La pose de la première pierre du nouveau collège ainsi que du petit séminaire, autre établissement fondé par Mgr de La Marche en faveur des jeunes gens, appartenant à des familles peu fortunées, eut lieu le 31 mai 1787. A cette occasion, le prélat invita par lettre tout le corps municipal à la cérémonie. La communauté de la ville accueillit avec empressement la gracieuse invitation qui lui était faite. Elle arrêta de se rendre en corps, au jour indiqué, au Palais épiscopal où devaient déjà se trouver réunis le chapitre et la noblesse pour accompagner Sa Grandeur à la dite cérémonie. M. Hervé Chef du Bois, maire, fut chargé, au nom du corps municipal, de procéder à la pose de la pierre fondamentale des dits édifices. La communauté de la ville « autorisa dans la circonstance M. de Keraugon faisant alors les fonctions de miseur, à délivrer à M. Chef du Bois la somme de 72 livres pour être employée aux gratifications usitées en pareil cas, et à l'indemnité des hérauts, tambours et sergents de la milice bourgeoise, qui devaient escorter le piquet commandé pour décorer la marche et obvier aux inconvénients de la foule ».
Il fut également arrêté qu'une expédition de la délibération du corps municipal serait adressée à Rennes à Mgr l'Intendant pour le supplier de vouloir bien approuver la dépense précitée et d'ordonner en même temps qu'elle serait allouée dans les comptes de M. de Keraugon qui en avait fait les avances [Note : Voir délib. de la com. de St-Pol, reg. 17, folios 7-32. Ann. cit. ].
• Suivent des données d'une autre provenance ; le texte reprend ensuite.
(* ===== verification/TextProofs.v ===== *)
(** Numbers survive being printed and read: digits are read back, a price is printed exactly although
    it is divided in floating point, and a decimal number is read to within the precision of a
    [double]. *)
From S2P Require Import Prelude Types Floats ByteReader ProtocolCompiler Emitter Text.
From Stdlib Require Import Strings.Byte.
#[local] Open Scope list_scope.
#[local] Open Scope Z_scope.
Import Protocolc Floats Text.

(** * Digits *)

Lemma digit_of d : 0 ≤ d < 16 → digit_value (digit d) = d ∧ isxdigit (digit d) = true ∧ isdigit (digit d) = (d <? 10).
Proof.
  intros Hd. assert (Hall : Forall (λ d, digit_value (digit d) = d ∧ isxdigit (digit d) = true ∧
    isdigit (digit d) = (d <? 10)) (seqZ 0 16)) by decided.
  rewrite Forall_forall in Hall. apply Hall, elem_of_seqZ. lia.
Qed.

(** [ds] are digits of base [base]. *)
Definition is_digit_of (base : Z) (c : byte) : Prop :=
  isxdigit c = true ∧ 0 ≤ digit_value c < base ∧ isdigit c = (digit_value c <? 10).

Lemma value_snoc base ds c : value base (ds ++ [c]) = value base ds * base + digit_value c.
Proof. unfold value. by rewrite foldl_app. Qed.
Lemma value_nonneg base ds : 0 ≤ base → Forall (is_digit_of base) ds → 0 ≤ value base ds.
Proof.
  intros Hb Hds. induction ds as [|c ds IH] using rev_ind; [done|]. apply Forall_app in Hds as [? Hc].
  apply Forall_singleton in Hc as (_ & ? & _). rewrite value_snoc. specialize (IH ltac:(done)). nia.
Qed.

Lemma digits_loop_spec base fuel n acc :
  2 ≤ base ≤ 16 → 0 ≤ n < 2 ^ Z.of_nat fuel → (0 < fuel)%nat →
  ∃ ds, digits_loop fuel base n acc = ds ++ acc ∧ value base ds = n ∧ Forall (is_digit_of base) ds ∧ ds ≠ [].
Proof.
  intros Hb. revert n acc. induction fuel as [|fuel IH]; intros n acc Hn Hf; [lia|]. cbn [digits_loop].
  pose proof (Z.mod_pos_bound n base ltac:(lia)) as Hmod.
  destruct (digit_of (n mod base) ltac:(lia)) as (Hv & Hx & Hd).
  assert (Hdig : is_digit_of base (digit (n mod base))) by (split; [done|]; by rewrite Hv).
  destruct (Z.ltb_spec n base).
  - exists [digit (n mod base)]. split_and!; [done| |by constructor|done].
    unfold value. cbn [foldl]. rewrite Hv, Z.mod_small by lia. lia.
  - assert (Hdiv : 0 ≤ n / base < 2 ^ Z.of_nat fuel ∧ n / base ≠ 0).
    { rewrite Nat2Z.inj_succ, Z.pow_succ_r in Hn by lia. pose proof (Z.div_mod n base ltac:(lia)).
      split; [split; [apply Z.div_pos; lia|]|].
      - apply Z.div_lt_upper_bound; [lia|]. nia.
      - intros E. rewrite E in *. lia. }
    destruct (IH (n / base) (digit (n mod base) :: acc) ltac:(lia)) as (ds & -> & Hval & Hall & Hne).
    { destruct fuel; [cbn in Hdiv; lia|lia]. }
    exists (ds ++ [digit (n mod base)]). split_and!.
    + by rewrite <-app_assoc.
    + rewrite value_snoc, Hval, Hv. pose proof (Z.div_mod n base ltac:(lia)). lia.
    + apply Forall_app. split; [done|by constructor].
    + by destruct ds.
Qed.
Lemma digits_spec base n :
  2 ≤ base ≤ 16 → 0 ≤ n →
  value base (digits base n) = n ∧ Forall (is_digit_of base) (digits base n) ∧ digits base n ≠ [].
Proof.
  intros Hb Hn. unfold digits.
  destruct (digits_loop_spec base (S (Z.to_nat (Z.log2 n))) n [] Hb) as (ds & -> & ? & ? & ?); [|lia|by rewrite app_nil_r].
  split; [done|]. rewrite Nat2Z.inj_succ, Z2Nat.id by apply Z.log2_nonneg.
  destruct (decide (n = 0)) as [->|]; [done|]. apply Z.log2_spec. lia.
Qed.
Lemma value_digits base n : 2 ≤ base ≤ 16 → 0 ≤ n → value base (digits base n) = n.
Proof. intros. by apply digits_spec. Qed.

Lemma isdigit_of_10 c : is_digit_of 10 c → isdigit c = true.
Proof. intros (_ & ? & ->). apply Z.ltb_lt. lia. Qed.
Lemma digits_isdigit n : 0 ≤ n → Forall isdigit (digits 10 n).
Proof.
  intros Hn. destruct (digits_spec 10 n ltac:(lia) Hn) as (_ & Hall & _).
  eapply Forall_impl; [exact Hall|]. intros c Hc. by rewrite isdigit_of_10.
Qed.

(** Zeros in front do not count. *)
Lemma value_replicate base k ds : value base (replicate k zero ++ ds) = value base ds.
Proof. induction k as [|k IH]; [done|]. rewrite <-IH. reflexivity. Qed.
Lemma value_app base ds ds' :
  value base (ds ++ ds') = value base ds * base ^ Z.of_nat (length ds') + value base ds'.
Proof.
  induction ds' as [|c ds' IH] using rev_ind; [rewrite app_nil_r; cbn; lia|].
  rewrite app_assoc, !value_snoc, IH, length_app, Nat2Z.inj_add. cbn [length].
  rewrite Z.pow_add_r by lia. lia.
Qed.
(** A number below 10^k has at most k digits. *)
Lemma value_lower ds : Forall (is_digit_of 10) ds → ∀ c, is_digit_of 10 c → digit_value c ≠ 0 →
  10 ^ Z.of_nat (length ds) ≤ value 10 (c :: ds).
Proof.
  intros Hds c Hc Hne. change (c :: ds) with ([c] ++ ds). rewrite value_app.
  pose proof (value_nonneg 10 ds ltac:(lia) Hds). destruct Hc as (_ & Hc & _).
  unfold value at 1. cbn [foldl]. assert (0 < 10 ^ Z.of_nat (length ds)) by (apply Z.pow_pos_nonneg; lia). nia.
Qed.
Lemma total_width_nonneg fs : Forall (λ f, 0 < width f) fs → 0 ≤ total_width fs.
Proof. induction 1 as [|f fs]; cbn; [done|]. fold (total_width fs). lia. Qed.
Lemma total_width_take fs i f :
  fs !! i = Some f → total_width (take (S i) fs) = total_width (take i fs) + width f.
Proof. intros Hi. rewrite (take_S_r _ _ _ Hi), total_width_app. cbn. lia. Qed.
Lemma total_width_mono fs i j :
  Forall (λ f, 0 < width f) fs → (i ≤ j)%nat → total_width (take i fs) ≤ total_width (take j fs).
Proof.
  intros Hpos Hij. rewrite <-(take_drop i (take j fs)), take_take, total_width_app, Nat.min_l by done.
  pose proof (total_width_nonneg (drop i (take j fs)) (Forall_drop _ _ _ (Forall_take _ _ _ Hpos))). lia.
Qed.

Section tiling.
Context (fs : list Field) (total : Z).
Hypothesis Hok : layout_computed fs total.
Hypothesis Hfits : 1 + total_width fs ≤ u64_max.

Lemma widths_positive : Forall (λ f, 0 < width f) fs.
Proof. eapply Forall_impl; [exact (fields_supported _ _ Hok)|]. cbn. lia. Qed.
Lemma prefix_fits i : u64 (1 + total_width (take i fs)) = 1 + total_width (take i fs).
Proof.
  apply u64_small. split.
  - pose proof (total_width_nonneg (take i fs) (Forall_take _ _ _ widths_positive)). lia.
  - pose proof (total_width_mono fs i (i `max` length fs)%nat widths_positive ltac:(lia)) as H.
    rewrite (take_ge fs (_ `max` _)%nat) in H by lia. lia.
Qed.
Lemma field_offset i f : fs !! i = Some f → offset f = 1 + total_width (take i fs).
Proof. intros Hi. by rewrite (fields_offset _ _ Hok _ _ Hi), prefix_fits. Qed.
Lemma total_fits : total = 1 + total_width fs.
Proof. rewrite (fields_size _ _ Hok), <-(take_ge fs (length fs)) by done. apply prefix_fits. Qed.
(* ===== verification/Cpp.v ===== *)
(** The fragment of C++ that the protocol compiler emits: a reader from text to syntax trees, the
    rules a program must satisfy to compile that the emitter could break, and what the declared
    classes and functions do.  [EmittedHeader] reads the text of [Emitter] with it.  The reader
    is a conservative one: text outside the fragment is refused. *)
From S2P Require Import Prelude ByteReader ProtocolCompiler SchemaPrinter.
From Stdlib Require Import Strings.Byte.
#[local] Open Scope list_scope.
#[local] Open Scope Z_scope.
Import ByteReader Protocolc.

Module Cpp.

(** * Names *)

Definition keywords : list (list byte) := bs <$>
  ["alignas"; "alignof"; "and"; "and_eq"; "asm"; "auto"; "bitand"; "bitor"; "bool"; "break"; "case";
   "catch"; "char"; "char8_t"; "char16_t"; "char32_t"; "class"; "co_await"; "co_return"; "co_yield";
   "compl"; "concept"; "const"; "consteval"; "constexpr"; "constinit"; "const_cast"; "continue";
   "decltype"; "default"; "delete"; "do"; "double"; "dynamic_cast"; "else"; "enum"; "explicit";
   "export"; "extern"; "false"; "float"; "for"; "friend"; "goto"; "if"; "inline"; "int"; "long";
   "mutable"; "namespace"; "new"; "noexcept"; "not"; "not_eq"; "nullptr"; "operator"; "or"; "or_eq";
   "private"; "protected"; "public"; "register"; "reinterpret_cast"; "requires"; "return"; "short";
   "signed"; "sizeof"; "static"; "static_assert"; "static_cast"; "struct"; "switch"; "template";
   "this"; "thread_local"; "throw"; "true"; "try"; "typedef"; "typeid"; "typename"; "union";
   "unsigned"; "using"; "virtual"; "void"; "volatile"; "wchar_t"; "while"; "xor"; "xor_eq"]%string.
Definition keyword (w : list byte) : bool := bool_decide (w ∈ keywords).
(** A name that a program can declare. *)
Definition name_ok (w : list byte) : bool := is_identifier w && negb (keyword w).

Definition digits_value (ds : list byte) : Z := foldl (λ v c, v * 10 + (Z_of_byte c - 48)) 0 ds.
(** A decimal literal: a leading zero would make it octal, and [long long] is the largest type. *)
Definition is_number (w : list byte) : bool :=
  match w with
  | [] => false
  | [c] => isdigit c
  | c :: _ => forallb isdigit w && negb (bool_decide (c = Byte.x30)) && (digits_value w <? 2 ^ 63)
  end.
Durant tout le cours de son administration épiscopale, ce qu'on remarque principalement dans Mgr de La Marche, c'est sa bonté, sa générosité. Il avait recours à toutes sortes d'industries pour favoriser les âmes honnêtes, stimuler les dévouements, pousser à la pratique de toutes les vertus recommandées dans l'Evangile. Ce fut le mobile qui le porta à instituer, sous le nom de Rosière, un prix de vertu qui serait décerné tous les ans à la jeune fille de la ville, reconnue la plus sage, par des juges choisis par le corps municipal.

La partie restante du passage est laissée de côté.